En marzo de 2008 escribía lo siguiente:
“Las democracias se corrompen no por dejación de los ciudadanos a la hora de votar, sino por la pretensión de unos y de otros de ver en ese tipo de ficciones algo más que una comedia necesaria. Es decir, cuando unos y otros, votantes y representantes, acaban creyéndose aquellos papeles que la ficción ofrece. Y así unos se creen representantes auténticos de voluntades populares que jamás se equivocan, y se pretenden a salvo de cualquier control ciudadano; y otros, que no existe más verdad que la mayoritaria, pudiendo así despreciar y obviar opiniones y actitudes que son minoritarias. No hay mayor estupidez que creer una farsa, pretender seguir actuando cuando el telón ha caído. Y este tipo de estupideces nunca salen gratis, acaban abriendo las puertas al populismo y la servidumbre.”
Resulta extraño leerse después de tanto tiempo, analizar lo que uno dijo (o escribió) a la luz de los acontecimientos, siempre imprevistos aunque ya se entrevieran. Es cierto, por muy previsible que el fututo pueda ser siempre acaba por sorprender, como le sorprende el predador a la presa.
Hablamos de farsa, de estupidez o de interés. Hay farsa, desde luego, farsa consentida y representada. También estupidez, la estupidez de la repetición, de la credulidad simplona, y sobre todo hay interés. Pero a menudo farsa, estupidez e interés se mezclan en una misma cosa, es el contexto, el sobreentendido.

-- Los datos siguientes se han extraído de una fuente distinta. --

(** *** The claims about the transducer *)

(** C8: whatever stands inside a [<style>] or [<script>] element, text and
    nested elements alike, the element adds nothing to the rewriter's
    output. *)
Theorem removed_content_not_emitted :
  forall (fires_in_removed : bool) (decode : str -> str)
         (s : HTMLRewriter.state) (el : ElementHandler.Element)
         (source source_end : str) (inner : list HTMLRewriter.token),
    includes (map lit ["style"; "script"]%string)
      (toLowerCase (ElementHandler.tagName el)) = true ->
    HTMLRewriter.nested 0 inner = true ->
    HTMLRewriter.output
      (HTMLRewriter.transform fires_in_removed decode
         (HTMLRewriter.StartTag el source false
            :: inner ++ [HTMLRewriter.EndTag source_end]) s)
    = HTMLRewriter.output s.
Proof.
  intros b decode s el source source_end inner Hel Hn.
  change (?x :: ?l ++ ?r) with ([x] ++ l ++ r).
  rewrite !transform_app.
  set (s1 := HTMLRewriter.transform b decode [_] s).
  assert (G : exists f,
             HTMLRewriter.stack s1 = f :: HTMLRewriter.stack s
             /\ HTMLRewriter.emitting (f :: HTMLRewriter.stack s) = false
             /\ HTMLRewriter.output s1 = HTMLRewriter.output s).
  { subst s1. unfold HTMLRewriter.transform. cbn [fold_left].
    unfold HTMLRewriter.step. cbn [HTMLRewriter.react].
    destruct (HTMLRewriter.emitting (HTMLRewriter.stack s)) eqn:Ee; cbn [orb].
    - rewrite (element_style_script _ _ Hel).
      cbn [HTMLRewriter.stack HTMLRewriter.output HTMLRewriter.stack'
           HTMLRewriter.copied HTMLRewriter.written HTMLRewriter.tags_kept].
      rewrite andb_false_r, !app_nil_r. eexists. repeat split.
    - destruct b.
      + rewrite (element_style_script _ _ Hel).
        cbn [HTMLRewriter.stack HTMLRewriter.output HTMLRewriter.stack'
             HTMLRewriter.copied HTMLRewriter.written andb].
        rewrite !app_nil_r. eexists. repeat split.
      + cbn [HTMLRewriter.stack HTMLRewriter.output HTMLRewriter.stack'
             HTMLRewriter.copied HTMLRewriter.written].
        rewrite !app_nil_r. eexists. repeat split.
        cbn [HTMLRewriter.emitting forallb HTMLRewriter.content_removed
             negb andb].
        exact Ee. }
  destruct G as (f & G1 & G2 & G3).
  destruct (silent_run b decode inner [] s1 (f :: HTMLRewriter.stack s)
              G1 G2 Hn) as (H1 & H2).
  set (s2 := HTMLRewriter.transform b decode inner s1) in *.
  unfold HTMLRewriter.transform. cbn [fold_left].
  unfold HTMLRewriter.step. cbn [HTMLRewriter.react HTMLRewriter.output].
  rewrite H2, G2. cbn [andb HTMLRewriter.copied HTMLRewriter.written].
  now rewrite !app_nil_r, H1, G3.
Qed.

(** [<style>p { color: red }<b>x</b></style>] *)
Lemma removed_content_not_emitted_witness :
  HTMLRewriter.output
    (HTMLRewriter.transform true (fun s => s)
       (HTMLRewriter.StartTag (element_of "style" []) (lit "<style>") false
          :: [chunk "p { color: red }" false;
              open_tag "b" []; chunk "x" true; close_tag "b"]
          ++ [HTMLRewriter.EndTag (lit "</style>")])
       (HTMLRewriter.start []))
  = HTMLRewriter.output (HTMLRewriter.start []).
Proof.
  apply removed_content_not_emitted; reflexivity.
Defined.



(** What the anchor of the example adds to the output, and the same for an
    anchor that holds text only. *)
Example untargeted_anchor_output :
  let run inner :=
    HTMLRewriter.transform false (fun s => s)
      (open_tag "p" []
         :: open_tag "a" [attr "name" "top"] :: inner ++ [close_tag "a"])
      (HTMLRewriter.start []) in
  (HTMLRewriter.output (run untargeted_content) =
     lit "C\# notes1\.5" ++ ElementHandler.newline ++ lit " "
     ++ ElementHandler.newline ++ lit " <br>"
   /\ HTMLRewriter.linksList (run untargeted_content) = [])
  /\ (HTMLRewriter.output (run [chunk "C# notes" false; chunk "" true]) =
        lit "C\# notes"
      /\ HTMLRewriter.linksList (run [chunk "C# notes" false; chunk "" true])
         = []).
Proof. vm_compute. repeat split. Qed.


(** C10: a media element that no text chunk follows queues no descriptor:
    from its start tag to the end of the document the queue stays as it
    was, and all that reaches the output is source text of later tokens,
    so no callback writes a placeholder marker. *)
Theorem media_without_text :
  forall (fires_in_removed : bool) (decode : str -> str)
         (q : list descriptor) (pre post : list HTMLRewriter.token)
         (el : ElementHandler.Element) (source : str) (void : bool),
    includes ElementHandler.media_tags
      (toLowerCase (ElementHandler.tagName el)) = true ->
    forallb (fun tok => negb (HTMLRewriter.is_text tok)) post = true ->
    let s1 := HTMLRewriter.transform fires_in_removed decode pre
                (HTMLRewriter.start q) in
    let s2 := HTMLRewriter.transform fires_in_removed decode
                (pre ++ HTMLRewriter.StartTag el source void :: post)
                (HTMLRewriter.start q) in
    HTMLRewriter.linksList s2 = HTMLRewriter.linksList s1
    /\ exists kept,
         incl kept post
         /\ HTMLRewriter.output s2 =
            HTMLRewriter.output s1 ++ concat (map HTMLRewriter.source_of kept).
Proof.
  intros b decode q pre post el source void Hm Hp s1 s2. subst s2.
  rewrite transform_app. fold s1.
  change (HTMLRewriter.transform b decode (?x :: post) s1)
    with (HTMLRewriter.transform b decode post (HTMLRewriter.step b decode s1 x)).
  destruct (no_text_run b decode post
              (HTMLRewriter.step b decode s1
                 (HTMLRewriter.StartTag el source void)) Hp)
    as (H1 & kept & Hk & H2).
  destruct (media_open b decode s1 el source void Hm) as (M1 & M2).
  rewrite H1, H2, M1, M2. split; [reflexivity|]. now exists kept.
Qed.

(** [<p>Hi</p><div><img src="cid:logo"><br></div>] *)
Lemma media_without_text_witness :
  let pre := [open_tag "p" []; chunk "Hi" false; chunk "" true; close_tag "p";
              open_tag "div" []] in
  let post := [void_tag "br" []; close_tag "div"] in
  let s1 := HTMLRewriter.transform true (fun s => s) pre (HTMLRewriter.start []) in
  let s2 := HTMLRewriter.transform true (fun s => s)
              (pre ++ void_tag "img" [attr "src" "cid:logo"] :: post)
              (HTMLRewriter.start []) in
  HTMLRewriter.linksList s2 = HTMLRewriter.linksList s1
  /\ exists kept,
       incl kept post
       /\ HTMLRewriter.output s2 =
          HTMLRewriter.output s1 ++ concat (map HTMLRewriter.source_of kept).
Proof.
  apply (media_without_text true (fun s => s)); reflexivity.
Defined.

(** C5, evaluated: for [<a href="X"><img src="Y"></a>] the rewriter calls
    [element] twice and [text] never, so nothing is queued and nothing is
    written, whatever [X] and [Y] are. *)
Theorem linked_image_queues_nothing :
  forall (fires_in_removed : bool) (decode : str -> str) (X Y : str),
    let doc :=
      [HTMLRewriter.StartTag
         {| ElementHandler.tagName := lit "a";
            ElementHandler.attributes := [(lit "href", X)] |}
         (lit "<a href=" ++ X ++ lit ">") false;
       HTMLRewriter.StartTag
         {| ElementHandler.tagName := lit "img";
            ElementHandler.attributes := [(lit "src", Y)] |}
         (lit "<img src=" ++ Y ++ lit ">") true;
       HTMLRewriter.EndTag (lit "</a>")] in
    let s := HTMLRewriter.transform fires_in_removed decode doc
               (HTMLRewriter.start []) in
    HTMLRewriter.linksList s = []
    /\ HTMLRewriter.output s = []
    /\ ElementHandler.herf (HTMLRewriter.handler s) = Some X
    /\ ElementHandler.src (HTMLRewriter.handler s) = Some Y.
Proof.
  intros b decode X Y. destruct b; cbv zeta; repeat split.
Qed.

(** X31: Markers and descriptors keep step where the marker cannot be
    mistaken: when every piece of source text the rewriter copies to the
    output is free of [#] and no descriptor is queued while the output is
    suppressed ([quiet]), then after every token of the document the
    rewriter's output holds as many placeholder markers as descriptors have
    been queued; output and queue only grow, so the i-th marker is written
    in the step that queues the i-th descriptor. *)
Theorem markers_match_queue :
  forall (fires_in_removed : bool) (decode : str -> str)
         (toks : list HTMLRewriter.token),
    HTMLRewriter.quiet fires_in_removed decode (HTMLRewriter.start []) toks
    = true ->
    forall n : nat,
      let s := HTMLRewriter.transform fires_in_removed decode (firstn n toks)
                 (HTMLRewriter.start []) in
      let s_end := HTMLRewriter.transform fires_in_removed decode toks
                     (HTMLRewriter.start []) in
      count_markers (HTMLRewriter.output s) =
      length (HTMLRewriter.linksList s)
      /\ (exists more,
            HTMLRewriter.linksList s_end = HTMLRewriter.linksList s ++ more)
      /\ (exists more,
            HTMLRewriter.output s_end = HTMLRewriter.output s ++ more).
Proof.
  intros b decode toks Q n s s_end.
  rewrite <- (firstn_skipn n toks) in Q. rewrite quiet_app in Q.
  apply andb_prop in Q. destruct Q as [Q1 _].
  split.
  - rewrite count_markers_hits.
    apply (transform_in_step b decode (firstn n toks) (HTMLRewriter.start []));
      [split; cbn; lia|exact Q1].
  - assert (E : s_end = HTMLRewriter.transform b decode (skipn n toks) s).
    { subst s s_end. now rewrite <- transform_app, firstn_skipn. }
    rewrite E. apply transform_grows.
Qed.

Es lo que hace a unos seguir representado papeles en los no creen, a otros en empeñarse en no despojarse de los harapos de actores de reparto pese a que la función hace tiempo que ya terminó, y al resto a aprovecharse de la situación. Pero nadie termina por abandonar el proscenio, unos por fingida ironía, otros por verdadera estupidez, y los últimos por evidente interés.
Nuestro contexto es algo que yace muerto, apagadas las luces, vacías las butacas, el proscenio sigue repleto de actores, tramoyistas, apuntadores, y tipos que andan de acá para allá mirando. Unos, prestos a salir pitando con la recaudación, esperan un momento a embolsarse un euro más, otros perdidos y cegados por las luces seguirán declamando como imbéciles en medio de la nada, algunos, los últimos, se encargarán de apagar las luces, y levantar acta.
Ese contexto alguna gente lo llama Constitución del 78.
Quizá sea una terea inútil intentar entender ese contexto, o no, quién sabe.
Hace meses decidí callar, refugiarme en paraísos privados, escribir (ya sólo para mí), y asistir con la mayor dignidad posible al un colapso que creí inevitable.
Volver a escribir de manera pública no añadirá nada, lo sé, pero será al menos una forma de ordenar ideas, nada más.
Valencia, 29 de noviembre. Cielo plomizo y una fina pátina de lluvia gris que ha lamido las calles. Un asco.